The two parts of genuine acceptance—seeing clearly and holding our experience with compassion—are as interdependent as the two wings of a great bird. Together, they enable us to fly and be free.
~ Tara Brach, “Radical Acceptance: Embracing your Life wtih the Heart of a Buddha”
The boundary to what we can accept is the boundary to our freedom.*
~ From “Radical Acceptance” by Tara Brach
* To understand this somewhat bold assertation, we must understand the true meaning of acceptance (hopefully my words below and our discussion will help reveal this).
Dear Wise Women,
Three weeks ago, I posed the question “ Could it all simply come down to Self-Compassion?” And since then we have been unpacking or, perhaps more accurately, unravelling, this surprisingly complicated question.
Last week we looked at how self-comparison not only prevents us from being compassionate to ourselves, but actually steals our joy. This week, I would like to expand on this by exploring what Tara Brach calls “the trance of unworthiness” and how the only way to liberate it is through “radical acceptance”.
We are going to watch the first three minutes of the following video together (please feel free to watch it in its entirety on your own time)…but before we do, let me share the following key points about what acceptance isn’t (as this is sometimes the best way to learn what something is):
Acceptance is NOT about:
- giving up
- giving in
- becoming passive
- inaction
- liking, wanting, choosing, or supporting whatever it is that you are accepting
Rather, “acceptance is the willingness to experience ourselves and our lives as it is.”
Last week we noticed the gripping power of three “C” words: Comparison, Conformity and Competition, this week let us feel the freedom in the “A” words: Awareness, Acceptance and Allowing.

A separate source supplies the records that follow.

(** X10. Every trip of [generate_trips] departs at a whole minute between
    06:00 and 22:59, on a day of the 730 days that end with the day of the
    run; along the rows the day of departure never goes back. *)
Theorem generate_trips_departures
    (clock : nat → datetime) (draws : nat → trip_draws)
    (vehicles : list (Z * Z * string)) (drivers : list Z) (routes : list (Z * Q * Q))
    (count : Z) (rows : list trip_row) :
  generate_trips clock draws vehicles drivers routes count = Returned rows →
  ∀ j row, rows !! j = Some row →
    (∃ hour minute,
        6 ≤ hour ≤ 22 ∧ 0 ≤ minute ≤ 59 ∧
        departure_datetime row
        = date_of (departure_datetime row) * US_PER_DAY
          + hour * US_PER_HOUR + minute * US_PER_MINUTE) ∧
    date_of (clock 0%nat) - 730 ≤ date_of (departure_datetime row) ≤ date_of (clock 0%nat) ∧
    ∀ i row', (i ≤ j)%nat → rows !! i = Some row' →
              date_of (departure_datetime row') ≤ date_of (departure_datetime row).
Proof.
  intros Hrun.
  assert (∀ j row, rows !! j = Some row →
            0 < count ∧ Z.of_nat j < count ∧
            ∃ hour minute,
              6 ≤ hour ≤ 22 ∧ 0 ≤ minute ≤ 59 ∧
              departure_datetime row
              = date_of (departure_datetime row) * US_PER_DAY
                + hour * US_PER_HOUR + minute * US_PER_MINUTE ∧
              date_of (departure_datetime row)
              = date_of (clock 0%nat - timedelta_days 730
                         + Z.of_nat j * timedelta_minutes (2 * 365 * 24 * 60 / count)))
    as Hrow.
  { intros j row Hj.
    destruct (generate_trips_lookup _ _ _ _ _ _ _ _ _ Hrun Hj) as (Hpos & Hlt & Hit).
    split; [done|]. split; [done|].
    destruct (trip_iteration_departure _ _ _ _ _ _ _ Hit) as (hour & minute & Hh & Hm & Hdep).
    exists hour, minute.
    assert (date_of (departure_datetime row)
            = date_of (clock 0%nat - timedelta_days 730
                       + Z.of_nat j * timedelta_minutes (2 * 365 * 24 * 60 / count))) as Hdate.
    { rewrite Hdep. apply (date_of_replace_time _ hour minute); lia. }
    split_and!; [lia..| |done]. by rewrite Hdate. }
  assert (0 < count → 0 ≤ 2 * 365 * 24 * 60 / count) as Hstep0.
  { intros Hpos. apply Z.div_pos; lia. }
  intros j row Hj. destruct (Hrow j row Hj) as (Hpos & Hlt & hour & minute & Hh & Hm & Hdep & Hdate).
  split; [by exists hour, minute|]. split.
  - rewrite Hdate. specialize (Hstep0 Hpos).
    assert (Z.of_nat j * (2 * 365 * 24 * 60 / count) ≤ 2 * 365 * 24 * 60) as Hspan.
    { pose proof (Z.mul_div_le (2 * 365 * 24 * 60) count Hpos). nia. }
    split.
    + replace (date_of (clock 0%nat) - 730)
        with (date_of (clock 0%nat - timedelta_days 730)).
      * apply date_of_mono. unfold timedelta_minutes, US_PER_MINUTE. nia.
      * unfold date_of, timedelta_days, US_PER_DAY.
        replace (clock 0%nat - 730 * 86400000000)
          with (clock 0%nat + (-730) * 86400000000) by lia.
        rewrite Z.div_add by lia. lia.
    + apply date_of_mono. unfold timedelta_minutes, timedelta_days, US_PER_MINUTE, US_PER_DAY.
      lia.
  - intros i row' Hij Hi.
    destruct (Hrow i row' Hi) as (_ & _ & _ & _ & _ & _ & _ & Hdate').
    rewrite Hdate, Hdate'. apply date_of_mono. specialize (Hstep0 Hpos).
    unfold timedelta_minutes, US_PER_MINUTE. nia.
Qed.

Lemma generate_trips_departures_witness :
  ∃ rows,
    generate_trips (fun _ => Sample.new_year_2025) (fun _ => Sample.zero_draws)
      Sample.vehicles Sample.drivers Sample.routes 2 = Returned rows ∧
    ∀ j row, rows !! j = Some row →
      (∃ hour minute,
          6 ≤ hour ≤ 22 ∧ 0 ≤ minute ≤ 59 ∧
          departure_datetime row
          = date_of (departure_datetime row) * US_PER_DAY
            + hour * US_PER_HOUR + minute * US_PER_MINUTE) ∧
      date_of Sample.new_year_2025 - 730 ≤ date_of (departure_datetime row)
        ≤ date_of Sample.new_year_2025 ∧
      ∀ i row', (i ≤ j)%nat → rows !! i = Some row' →
                date_of (departure_datetime row') ≤ date_of (departure_datetime row).
Proof.
  eexists. split; [vm_compute; reflexivity|].
  apply (generate_trips_departures (fun _ => Sample.new_year_2025)
           (fun _ => Sample.zero_draws) Sample.vehicles Sample.drivers Sample.routes 2).
  vm_compute. reflexivity.
Defined.
(* ===== verification/_CoqProject ===== *)
-Q . S2P
Prelude.v
Intset.v
FwTree.v
Glob.v
Numbers.v
Sds.v
SdsText.v
Listpack.v
Lzf.v
Dict.v
DictScan.v
Kvstore.v
Multi.v
Request.v
Bits.v
Popcount.v
Bitops.v
Bitop.v
Bitfield.v
Skiplist.v
SortedSet.v
ZslRange.v
ListpackBatch.v
Zzl.v
Zset.v
HllFormula.v
Hll.v
HllDense.v
HllSparse.v
HllSet.v
HllValue.v
HllCmd.v
Gf2.v
Slots.v
Crc64.v
Crc64Spec.v
Crc64Streams.v
Crc64Correct.v
Dump.v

I look forward to growing with you,
Love Patti
“When we say, “I accept myself as I am,” we are not accepting a story about a good or bad self. Rather, we are accepting the immediate mental and sensory experiences we interpret as self. We are seeing the familiar wants and fears, the judging and planning thoughts as a part of the flow of life. Accepting them in this way actually enables us to recognize that experience is impersonal and frees us from the trap of identifying ourselves as a deficient and limited self.”